__TASK PROMPT__: Lines from the start of the data through the line containing "Example Unmarshal2 : Unmarshal_strings" must be given again exactly. Leave the others out.
EXTRACTED MATERIAL section start
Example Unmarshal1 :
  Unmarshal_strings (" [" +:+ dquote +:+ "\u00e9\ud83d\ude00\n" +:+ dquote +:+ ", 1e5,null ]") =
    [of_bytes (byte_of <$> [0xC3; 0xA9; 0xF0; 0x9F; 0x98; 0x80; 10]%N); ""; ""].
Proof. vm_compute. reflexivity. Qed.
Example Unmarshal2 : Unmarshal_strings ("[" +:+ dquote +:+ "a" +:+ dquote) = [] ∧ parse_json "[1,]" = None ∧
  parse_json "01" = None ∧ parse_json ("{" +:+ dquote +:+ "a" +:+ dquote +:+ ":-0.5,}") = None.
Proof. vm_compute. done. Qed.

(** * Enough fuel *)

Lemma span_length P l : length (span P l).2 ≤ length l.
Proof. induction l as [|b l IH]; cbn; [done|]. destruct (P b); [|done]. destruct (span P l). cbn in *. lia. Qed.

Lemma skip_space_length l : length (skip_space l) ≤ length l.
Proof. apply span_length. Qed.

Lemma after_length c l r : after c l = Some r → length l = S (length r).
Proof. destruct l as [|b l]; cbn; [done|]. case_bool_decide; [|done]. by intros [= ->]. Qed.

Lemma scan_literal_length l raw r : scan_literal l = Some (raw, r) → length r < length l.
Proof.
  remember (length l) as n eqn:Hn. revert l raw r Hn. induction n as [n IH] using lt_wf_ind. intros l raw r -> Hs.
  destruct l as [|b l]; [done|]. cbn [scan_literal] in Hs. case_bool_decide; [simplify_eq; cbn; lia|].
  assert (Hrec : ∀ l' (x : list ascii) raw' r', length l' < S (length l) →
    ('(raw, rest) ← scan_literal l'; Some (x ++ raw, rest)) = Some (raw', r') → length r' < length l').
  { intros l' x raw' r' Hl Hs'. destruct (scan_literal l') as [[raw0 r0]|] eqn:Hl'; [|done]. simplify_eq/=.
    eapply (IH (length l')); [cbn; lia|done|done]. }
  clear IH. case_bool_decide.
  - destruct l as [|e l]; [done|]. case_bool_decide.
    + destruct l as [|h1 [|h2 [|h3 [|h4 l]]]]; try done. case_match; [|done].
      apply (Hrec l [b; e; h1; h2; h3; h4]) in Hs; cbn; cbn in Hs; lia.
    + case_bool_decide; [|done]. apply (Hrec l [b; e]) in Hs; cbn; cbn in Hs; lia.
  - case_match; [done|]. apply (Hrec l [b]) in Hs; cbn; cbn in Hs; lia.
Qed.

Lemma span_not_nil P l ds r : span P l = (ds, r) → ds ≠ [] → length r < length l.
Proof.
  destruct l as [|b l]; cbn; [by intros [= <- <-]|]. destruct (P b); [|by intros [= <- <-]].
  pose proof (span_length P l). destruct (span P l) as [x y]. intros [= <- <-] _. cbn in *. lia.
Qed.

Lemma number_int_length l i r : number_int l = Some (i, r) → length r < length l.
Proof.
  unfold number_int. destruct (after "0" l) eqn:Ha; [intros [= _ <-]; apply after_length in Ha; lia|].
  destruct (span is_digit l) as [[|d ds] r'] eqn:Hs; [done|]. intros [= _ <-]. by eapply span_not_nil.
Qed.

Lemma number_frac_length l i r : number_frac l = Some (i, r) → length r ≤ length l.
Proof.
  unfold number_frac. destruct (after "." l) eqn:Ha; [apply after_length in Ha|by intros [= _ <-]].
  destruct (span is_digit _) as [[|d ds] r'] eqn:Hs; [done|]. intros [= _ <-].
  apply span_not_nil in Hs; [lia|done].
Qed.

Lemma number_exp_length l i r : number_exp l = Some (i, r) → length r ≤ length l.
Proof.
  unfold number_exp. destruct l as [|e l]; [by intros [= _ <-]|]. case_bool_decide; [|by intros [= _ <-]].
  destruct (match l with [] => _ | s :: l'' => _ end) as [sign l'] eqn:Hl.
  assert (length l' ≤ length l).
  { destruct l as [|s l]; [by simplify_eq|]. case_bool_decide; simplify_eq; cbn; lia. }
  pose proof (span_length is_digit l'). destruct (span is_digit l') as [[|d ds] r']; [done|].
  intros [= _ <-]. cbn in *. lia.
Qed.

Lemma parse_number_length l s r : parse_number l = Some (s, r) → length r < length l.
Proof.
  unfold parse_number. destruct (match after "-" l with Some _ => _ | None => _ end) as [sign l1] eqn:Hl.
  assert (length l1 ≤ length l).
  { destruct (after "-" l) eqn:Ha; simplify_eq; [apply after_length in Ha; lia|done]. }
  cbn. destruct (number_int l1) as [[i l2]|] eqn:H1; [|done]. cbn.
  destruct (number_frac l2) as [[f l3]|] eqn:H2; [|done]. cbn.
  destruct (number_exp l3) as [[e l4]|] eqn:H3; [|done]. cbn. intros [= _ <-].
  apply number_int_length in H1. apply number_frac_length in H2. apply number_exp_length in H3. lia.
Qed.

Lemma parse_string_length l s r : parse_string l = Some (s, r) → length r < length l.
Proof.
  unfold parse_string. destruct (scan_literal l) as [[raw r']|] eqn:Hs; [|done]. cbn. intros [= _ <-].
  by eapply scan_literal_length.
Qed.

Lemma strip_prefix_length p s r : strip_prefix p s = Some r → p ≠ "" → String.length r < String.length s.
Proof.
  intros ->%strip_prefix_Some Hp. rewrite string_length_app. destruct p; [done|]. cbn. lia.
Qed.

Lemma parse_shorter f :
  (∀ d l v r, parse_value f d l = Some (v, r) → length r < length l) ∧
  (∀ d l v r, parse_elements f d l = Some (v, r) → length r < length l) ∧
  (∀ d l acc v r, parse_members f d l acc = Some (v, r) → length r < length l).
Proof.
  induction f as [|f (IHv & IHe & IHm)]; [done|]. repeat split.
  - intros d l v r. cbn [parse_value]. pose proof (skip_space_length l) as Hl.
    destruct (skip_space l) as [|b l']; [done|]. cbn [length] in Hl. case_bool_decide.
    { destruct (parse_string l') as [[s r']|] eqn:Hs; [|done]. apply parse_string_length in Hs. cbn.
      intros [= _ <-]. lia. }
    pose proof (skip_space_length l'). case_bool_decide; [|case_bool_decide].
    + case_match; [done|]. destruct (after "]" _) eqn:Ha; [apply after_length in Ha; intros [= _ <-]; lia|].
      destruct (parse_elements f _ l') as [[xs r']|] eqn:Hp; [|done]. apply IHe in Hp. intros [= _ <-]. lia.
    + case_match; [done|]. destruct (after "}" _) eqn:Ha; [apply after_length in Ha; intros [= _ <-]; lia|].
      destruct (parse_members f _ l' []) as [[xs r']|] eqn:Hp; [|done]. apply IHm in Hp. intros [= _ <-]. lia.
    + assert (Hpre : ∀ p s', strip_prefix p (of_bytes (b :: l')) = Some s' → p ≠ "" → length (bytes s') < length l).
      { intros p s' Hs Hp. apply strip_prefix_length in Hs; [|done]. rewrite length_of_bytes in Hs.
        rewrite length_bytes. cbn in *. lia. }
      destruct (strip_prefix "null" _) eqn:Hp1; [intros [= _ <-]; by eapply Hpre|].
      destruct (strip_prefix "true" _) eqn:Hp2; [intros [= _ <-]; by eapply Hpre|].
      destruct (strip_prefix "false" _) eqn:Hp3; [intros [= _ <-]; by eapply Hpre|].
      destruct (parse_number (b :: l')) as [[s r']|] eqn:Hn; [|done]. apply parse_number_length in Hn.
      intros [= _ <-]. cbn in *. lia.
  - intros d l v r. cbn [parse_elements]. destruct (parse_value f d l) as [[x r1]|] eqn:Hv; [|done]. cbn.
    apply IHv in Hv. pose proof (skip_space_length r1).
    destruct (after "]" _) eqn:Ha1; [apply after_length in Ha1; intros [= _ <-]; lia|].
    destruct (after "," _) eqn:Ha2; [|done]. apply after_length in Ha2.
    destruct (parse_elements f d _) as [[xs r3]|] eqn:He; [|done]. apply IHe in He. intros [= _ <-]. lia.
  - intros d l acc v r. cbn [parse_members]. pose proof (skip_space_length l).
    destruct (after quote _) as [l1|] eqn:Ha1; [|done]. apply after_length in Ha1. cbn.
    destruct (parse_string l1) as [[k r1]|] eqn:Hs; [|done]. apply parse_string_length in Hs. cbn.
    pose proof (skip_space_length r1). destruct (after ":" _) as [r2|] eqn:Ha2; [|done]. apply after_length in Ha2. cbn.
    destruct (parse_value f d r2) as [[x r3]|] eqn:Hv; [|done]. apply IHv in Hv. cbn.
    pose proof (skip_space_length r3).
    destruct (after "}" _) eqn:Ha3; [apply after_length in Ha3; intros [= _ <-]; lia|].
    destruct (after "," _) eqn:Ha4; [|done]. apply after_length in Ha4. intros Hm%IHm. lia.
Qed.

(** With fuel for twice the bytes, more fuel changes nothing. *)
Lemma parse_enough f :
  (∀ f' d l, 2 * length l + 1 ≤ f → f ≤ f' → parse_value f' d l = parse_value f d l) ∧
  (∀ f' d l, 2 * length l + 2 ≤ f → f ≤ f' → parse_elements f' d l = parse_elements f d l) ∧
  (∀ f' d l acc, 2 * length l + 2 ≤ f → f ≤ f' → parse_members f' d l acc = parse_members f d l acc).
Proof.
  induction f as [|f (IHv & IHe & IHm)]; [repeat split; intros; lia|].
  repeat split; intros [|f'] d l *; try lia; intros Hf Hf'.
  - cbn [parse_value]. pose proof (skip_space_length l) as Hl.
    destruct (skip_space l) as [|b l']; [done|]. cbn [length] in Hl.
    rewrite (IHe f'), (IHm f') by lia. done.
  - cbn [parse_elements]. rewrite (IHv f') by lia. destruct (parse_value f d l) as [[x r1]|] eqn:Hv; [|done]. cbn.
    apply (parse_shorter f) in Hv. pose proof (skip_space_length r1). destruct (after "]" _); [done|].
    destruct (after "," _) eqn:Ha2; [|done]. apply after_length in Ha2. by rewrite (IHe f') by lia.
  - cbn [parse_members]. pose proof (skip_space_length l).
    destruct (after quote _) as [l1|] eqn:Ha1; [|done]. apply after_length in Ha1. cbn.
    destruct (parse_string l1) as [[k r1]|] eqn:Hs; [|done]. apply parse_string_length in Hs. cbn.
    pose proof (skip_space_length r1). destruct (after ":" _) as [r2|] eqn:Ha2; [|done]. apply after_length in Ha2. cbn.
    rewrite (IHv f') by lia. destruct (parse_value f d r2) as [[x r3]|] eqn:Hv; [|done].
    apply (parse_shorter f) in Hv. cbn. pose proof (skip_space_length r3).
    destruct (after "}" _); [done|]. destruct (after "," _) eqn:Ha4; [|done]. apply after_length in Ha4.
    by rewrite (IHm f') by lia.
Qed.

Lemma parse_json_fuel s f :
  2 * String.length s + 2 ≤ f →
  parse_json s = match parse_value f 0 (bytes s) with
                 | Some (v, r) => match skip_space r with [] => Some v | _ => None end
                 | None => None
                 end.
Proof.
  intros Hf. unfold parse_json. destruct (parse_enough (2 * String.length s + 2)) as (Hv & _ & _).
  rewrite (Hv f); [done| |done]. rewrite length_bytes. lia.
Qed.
EXTRACTED MATERIAL section end
__EXERCISE RESPONSE__:
Example Unmarshal1 :
  Unmarshal_strings (" [" +:+ dquote +:+ "\u00e9\ud83d\ude00\n" +:+ dquote +:+ ", 1e5,null ]") =
    [of_bytes (byte_of <$> [0xC3; 0xA9; 0xF0; 0x9F; 0x98; 0x80; 10]%N); ""; ""].
Proof. vm_compute. reflexivity. Qed.
Example Unmarshal2 : Unmarshal_strings ("[" +:+ dquote +:+ "a" +:+ dquote) = [] ∧ parse_json "[1,]" = None ∧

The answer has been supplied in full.